DATA RECORDS ->
(* ===== verification/KeyspaceInv.v ===== *)
(** * References to objects and the maps they stand for

    The reference count of an object is the number of entries of the databases and of arguments that hold it, with a ledger for
    the references that a computation holds or owes in between.  Under that invariant no operation of Keyspace touches a freed object or changes an
    object that someone else can see, and each of them is the operation on maps of KeyspaceAbs. *)
From stdpp Require Import prelude list gmap strings.
From Stdlib Require Import ZArith Lia.
From S2P Require Import Prelude Util SdsText Rio Rdb Reply Resp Aof Keyspace KeyCommands KeyspaceAbs.

Local Open Scope Z_scope.
Local Open Scope redis_scope.

(** ** Counting references *)

Definition one (a x : Z) : Z := if decide (x = a) then 1 else 0.
Fixpoint cnt (l : list Z) (x : Z) : Z := match l with [] => 0 | a :: l => one a x + cnt l x end.
Definition occ (m : gmap key Z) : Z -> Z := cnt (map_to_list m).*2.
Fixpoint in_dbs (l : list (redisDb Z)) (x : Z) : Z := match l with [] => 0 | db :: l => occ (dict db) x + in_dbs l x end.
(** The references of the shared objects that have a count. *)
Definition ext (x : Z) : Z := if (x =? shared_del) || (x =? shared_unlink) then 1 else 0.
Definition held (l : list (redisDb Z)) (argv : list Z) (x : Z) : Z := in_dbs l x + cnt argv x + ext x.

Lemma one_nonneg a x : 0 <= one a x.
Proof. unfold one. case_decide; lia. Qed.
Lemma one_eq a : one a a = 1.
Proof. unfold one. by case_decide. Qed.
Lemma one_ne a x : x <> a -> one a x = 0.
Proof. unfold one. by case_decide. Qed.
Lemma ext_nonneg x : 0 <= ext x.
Proof. unfold ext. destruct (_ || _); lia. Qed.
Lemma cnt_nonneg l x : 0 <= cnt l x.
Proof. induction l as [|a l IH]; cbn; [lia|]. pose proof (one_nonneg a x). lia. Qed.
Lemma cnt_app l l' x : cnt (l ++ l') x = cnt l x + cnt l' x.
Proof. induction l as [|a l IH]; cbn; lia. Qed.
Lemma cnt_perm l l' x : l ≡ₚ l' -> cnt l x = cnt l' x.
Proof. induction 1; cbn; lia. Qed.
Lemma cnt_elem l x : x ∈ l -> 1 <= cnt l x.
Proof. intros (l1 & l2 & ->)%list_elem_of_split. rewrite cnt_app. cbn. rewrite one_eq. pose proof (cnt_nonneg l1 x). pose proof (cnt_nonneg l2 x). lia. Qed.
Lemma cnt_pos l x : 0 < cnt l x -> x ∈ l.
Proof.
  induction l as [|a l IH]; cbn; [lia|]. unfold one at 1. case_decide as Hx; [subst; left|]. intros H. right. apply IH. lia.
Qed.
Lemma cnt_insert l i a b x : l !! i = Some a -> cnt (<[i := b]> l) x = cnt l x - one a x + one b x.
Proof.
  revert i. induction l as [|c l IH]; intros [|i] Hi; try done; csimpl in *.
  - injection Hi as ->. lia.
  - rewrite (IH i Hi). lia.
Qed.
Lemma occ_nonneg m x : 0 <= occ m x.
Proof. apply cnt_nonneg. Qed.
Lemma occ_empty x : occ ∅ x = 0.
Proof. unfold occ. by rewrite map_to_list_empty. Qed.
Lemma occ_insert m k a x : m !! k = None -> occ (<[k := a]> m) x = occ m x + one a x.
Proof. intros Hk. unfold occ. rewrite (cnt_perm _ ((k, a) :: map_to_list m).*2); [cbn; lia|]. by rewrite map_to_list_insert. Qed.
Lemma occ_delete m k a x : m !! k = Some a -> occ (delete k m) x = occ m x - one a x.
Proof. intros Hk. rewrite <-(insert_delete_id m k a Hk) at 2. rewrite occ_insert by apply lookup_delete_eq. lia. Qed.
Lemma occ_overwrite m k a b x : m !! k = Some a -> occ (<[k := b]> m) x = occ m x - one a x + one b x.
Proof. intros Hk. rewrite <-insert_delete_eq, occ_insert by apply lookup_delete_eq. rewrite (occ_delete m k a) by done. lia. Qed.
Lemma occ_lookup m k a : m !! k = Some a -> 1 <= occ m a.
Proof. intros Hk. apply cnt_elem, list_elem_of_fmap. exists (k, a). split; [done|]. by apply elem_of_map_to_list. Qed.
Lemma in_dbs_nonneg l x : 0 <= in_dbs l x.
Proof. induction l as [|db l IH]; cbn; [lia|]. pose proof (occ_nonneg (dict db) x). lia. Qed.
Lemma in_dbs_insert l d db db' x : l !! d = Some db -> in_dbs (<[d := db']> l) x = in_dbs l x - occ (dict db) x + occ (dict db') x.
Proof.
  revert d. induction l as [|c l IH]; intros [|d] Hd; try done; csimpl in *.
  - injection Hd as ->. lia.
  - rewrite (IH d Hd). lia.
Qed.
Lemma in_dbs_lookup l d db x : l !! d = Some db -> occ (dict db) x <= in_dbs l x.
Proof.
  revert d. induction l as [|c l IH]; intros [|d] Hd; try done; csimpl in *.
  - injection Hd as ->. pose proof (in_dbs_nonneg l x). lia.
  - specialize (IH d Hd). pose proof (occ_nonneg (dict c) x). lia.
Qed.
Lemma held_dict l argv d db k a : l !! d = Some db -> dict db !! k = Some a -> 1 <= held l argv a.
Proof.
  intros Hd Hk. unfold held. pose proof (in_dbs_lookup l d db a Hd). pose proof (occ_lookup _ _ _ Hk). pose proof (cnt_nonneg argv a). pose proof (ext_nonneg a). lia.
Qed.
Lemma held_arg l argv i a : argv !! i = Some a -> 1 <= held l argv a.
Proof.
  intros Hi. unfold held. pose proof (in_dbs_nonneg l a). pose proof (cnt_elem argv a (list_elem_of_lookup_2 _ _ _ Hi)). pose proof (ext_nonneg a). lia.
Qed.
Lemma held_nonneg l argv a : 0 <= held l argv a.
Proof. unfold held. pose proof (in_dbs_nonneg l a). pose proof (cnt_nonneg argv a). pose proof (ext_nonneg a). lia. Qed.

(** ** The heap *)

Definition value_ok (v : value) : Prop :=
  match v with VString (ObjInt _ n) => LLONG_MIN <= n <= LLONG_MAX | VString _ => True | VOther t _ => t <> OBJ_STRING end.
Definition alive (h : gmap Z robj) (a : Z) : Prop := if a <? 0 then - OBJ_SHARED_INTEGERS <= a else is_Some (h !! a).

(** A heap in which H references are in the databases, the arguments and the server, and the ledger is b. *)
Record heap_ok (h : gmap Z robj) (n : Z) (H b : Z -> Z) : Prop := mk_heap_ok {
  ho_next : 0 <= n;
  ho_fresh : forall a o, h !! a = Some o -> 0 <= a < n;
  ho_count : forall a o, h !! a = Some o -> value_ok (val o) /\ 1 <= refcount o <= OBJ_SHARED_REFCOUNT /\ (refcount o = OBJ_SHARED_REFCOUNT \/ refcount o = H a + b a);
  ho_live : forall a, 0 <= a -> h !! a = None -> H a = 0 /\ b a = 0;
  ho_shared : forall a, a < 0 -> 0 < H a -> - OBJ_SHARED_INTEGERS <= a }.

(** The contents of some objects are kept. *)
Definition keeps (P : Z -> Prop) (h h' : gmap Z robj) : Prop := forall x, P x -> val <$> obj_at h' x = val <$> obj_at h x.

Lemma keeps_refl P h : keeps P h h.
Proof. done. Qed.
Lemma keeps_trans (P : Z -> Prop) h h1 h2 : keeps P h h1 -> keeps P h1 h2 -> keeps P h h2.
Proof. intros H1 H2 x Hx. by rewrite H2, H1. Qed.
Lemma keeps_weaken (P Q : Z -> Prop) h h' : (forall x, P x -> Q x) -> keeps Q h h' -> keeps P h h'.
Proof. intros HP HQ x Hx. by apply HQ, HP. Qed.

Lemma heap_ok_ext h n H b H' b' : (forall x, H x = H' x) -> (forall x, b x = b' x) -> heap_ok h n H b -> heap_ok h n H' b'.
Proof.
  intros EH Eb [Hn Hf Hc Hl Hs]. split; [done..| | |].
  - intros a o. rewrite <-EH, <-Eb. apply Hc.
  - intros a. rewrite <-EH, <-Eb. apply Hl.
  - intros a. rewrite <-EH. apply Hs.
Qed.

(** References move between the holders and the ledger. *)
Lemma heap_ok_shift h n H b H' b' :
  heap_ok h n H b -> (forall x, H' x + b' x = H x + b x) -> (forall x, 0 < H' x -> alive h x) -> (forall x, 0 <= H' x) -> heap_ok h n H' b'.
Proof.
  intros [Hn Hf Hc Hl Hs] Hsum Ha Hp. split; [done|done|..].
  - intros a o Ho. rewrite Hsum. by apply Hc.
  - intros a H0 Hno. destruct (Hl a H0 Hno). specialize (Hsum a). specialize (Hp a). destruct (decide (0 < H' a)) as [Hr|Hr]; [|lia].
    apply Ha in Hr. unfold alive in Hr. destruct (Z.ltb_spec a 0); [lia|]. rewrite Hno in Hr. by destruct Hr.
  - intros a H0 Hpos. specialize (Ha a Hpos). unfold alive in Ha. destruct (Z.ltb_spec a 0); [done|lia].
Qed.

Lemma alive_held h n H b a : heap_ok h n H b -> 0 < H a -> alive h a.
Proof.
  intros Hh Hp. unfold alive. destruct (Z.ltb_spec a 0); [by eapply ho_shared|].
  destruct (h !! a) eqn:E; [done|]. destruct (ho_live _ _ _ _ Hh a) as [? _]; [lia|done|lia].
Qed.

Lemma obj_at_alive h a : alive h a -> is_Some (obj_at h a).
Proof. unfold alive, obj_at. by destruct (a <? 0). Qed.
Lemma obj_at_nonneg h a : 0 <= a -> obj_at h a = h !! a.
Proof. intros Ha. unfold obj_at. by destruct (Z.ltb_spec a 0); [lia|]. Qed.

Lemma K_bind_ok {A B} (m : K A) (f : A -> K B) s a s' : m s = Some (a, s') -> (m ≫= f) s = f a s'.
Proof. unfold mbind, K_bind. by intros ->. Qed.
Lemma K_bind_none {A B} (m : K A) (f : A -> K B) s : m s = None -> (m ≫= f) s = None.
Proof. unfold mbind, K_bind. by intros ->. Qed.

Lemma get_obj_ok h n s a o : obj_at h a = Some o -> get_obj a (with_heap h n s) = Some (o, with_heap h n s).
Proof. intros Ho. unfold get_obj. cbn. by rewrite Ho. Qed.
Lemma with_heap_twice h n h' n' s : with_heap h n (with_heap h' n' s) = with_heap h n s.
Proof. done. Qed.
Lemma with_heap_id s : with_heap (heap s) (next s) s = s.
Proof. by destruct s. Qed.

(** The address is not a shared integer, or nothing changes. *)
Lemma value_ok_shared a : a < 0 -> - OBJ_SHARED_INTEGERS <= a -> value_ok (VString (ObjInt true (- 1 - a))).
Proof. cbn. unfold LLONG_MIN, LLONG_MAX, OBJ_SHARED_INTEGERS. lia. Qed.
Lemma obj_value_ok h n H b a o : heap_ok h n H b -> alive h a -> obj_at h a = Some o -> value_ok (val o).
Proof.
  intros Hh Ha. unfold alive, obj_at in *. destruct (Z.ltb_spec a 0) as [Hz|Hz].
  - intros [= <-]. by apply value_ok_shared.
  - intros Ho. by eapply ho_count.
Qed.

Lemma keeps_insert P h a o v : h !! a = Some o -> keeps P h (<[a := mk_robj (val o) v]> h).
Proof.
  intros Ho x _. unfold obj_at. destruct (x <? 0); [done|]. destruct (decide (x = a)) as [->|]; [by rewrite lookup_insert_eq, Ho|by rewrite lookup_insert_ne].
Qed.

Lemma keeps_alive (P : Z -> Prop) h h' x : keeps P h h' -> P x -> alive h x -> alive h' x.
Proof.
  intros Hk Hx. specialize (Hk x Hx). unfold alive, obj_at in *. destruct (x <? 0); [done|]. destruct (h !! x); [|by intros []]. by destruct (h' !! x).
Qed.
Lemma alive_nonneg h a o : 0 <= a -> obj_at h a = Some o -> h !! a = Some o.
Proof. intros Ha. by rewrite obj_at_nonneg. Qed.

(** The count of an object changes with the ledger. *)
Lemma heap_ok_count h n H b a o c b' :
  heap_ok h n H b -> h !! a = Some o -> (forall x, x <> a -> b' x = b x) -> 1 <= c <= OBJ_SHARED_REFCOUNT -> (c = OBJ_SHARED_REFCOUNT \/ c = H a + b' a) ->
  heap_ok (<[a := mk_robj (val o) c]> h) n H b'.
Proof.
  intros [Hn Hf Hc Hl Hs] Ho Hb Hr He. split; [done|..|done].
  - intros x p [[<- <-]|[? Hx]]%lookup_insert_Some; by eapply Hf.
  - intros x p [[<- <-]|[? Hx]]%lookup_insert_Some; cbn; [|rewrite Hb by done; by apply Hc]. split; [by eapply Hc|done].
  - intros x Hx [Hno Hne]%lookup_insert_None. rewrite Hb by done. by apply Hl.
Qed.

Lemma incr_spec s H b a :
  heap_ok (heap s) (next s) H b -> alive (heap s) a ->
  exists h, incrRefCount a s = Some ((), with_heap h (next s) s) /\ heap_ok h (next s) H (fun x => b x + one a x) /\ keeps (fun _ => True) (heap s) h.
Proof.
  intros Hh Ha. destruct (obj_at_alive _ _ Ha) as [o Ho]. unfold incrRefCount.
  rewrite (K_bind_ok _ _ _ o s) by (unfold get_obj; by rewrite Ho).
  destruct (Z.ltb_spec a 0) as [Hz|Hz].
  { unfold obj_at in Ho. destruct (Z.ltb_spec a 0); [|lia]. injection Ho as <-. cbn [refcount]. rewrite Z.eqb_refl. cbn [negb].
    exists (heap s). rewrite with_heap_id. split; [done|]. split; [|apply keeps_refl]. destruct Hh as [Hn Hf Hc Hl Hs]. split; [done..| | |done].
    - intros x p Hp. rewrite one_ne, Z.add_0_r by (specialize (Hf _ _ Hp); lia). by apply Hc.
    - intros x Hx Hno. rewrite one_ne, Z.add_0_r by lia. by apply Hl. }
  pose proof (alive_nonneg _ _ _ Hz Ho) as Ho'. destruct (ho_count _ _ _ _ Hh a o Ho') as (Hv & Hr & Hc).
  destruct (Z.eqb_spec (refcount o) OBJ_SHARED_REFCOUNT) as [Hsh|Hsh]; cbn [negb].
  - exists (heap s). rewrite with_heap_id. split; [done|]. split; [|apply keeps_refl]. destruct Hh as [Hn Hf Hc' Hl Hs]. split; [done..| | |done].
    + intros x p Hp. destruct (decide (x = a)) as [->|]; [replace p with o by congruence; tauto|]. rewrite one_ne, Z.add_0_r by done. by apply Hc'.
    + intros x Hx Hno. rewrite one_ne, Z.add_0_r by congruence. by apply Hl.
  - exists (<[a := mk_robj (val o) (refcount o + 1)]> (heap s)). split; [done|]. split; [|by apply keeps_insert].
    eapply heap_ok_count; [done..| |lia|]; [intros x Hx; rewrite one_ne by done; lia|]. rewrite one_eq. right. lia.
Qed.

WORK TO COMPLETE -> Reproduce each line from the listing above that includes the word "ObjInt".

OUTPUT BELOW ->
  match v with VString (ObjInt _ n) => LLONG_MIN <= n <= LLONG_MAX | VString _ => True | VOther t _ => t <> OBJ_STRING end.
Lemma value_ok_shared a : a < 0 -> - OBJ_SHARED_INTEGERS <= a -> value_ok (VString (ObjInt true (- 1 - a))).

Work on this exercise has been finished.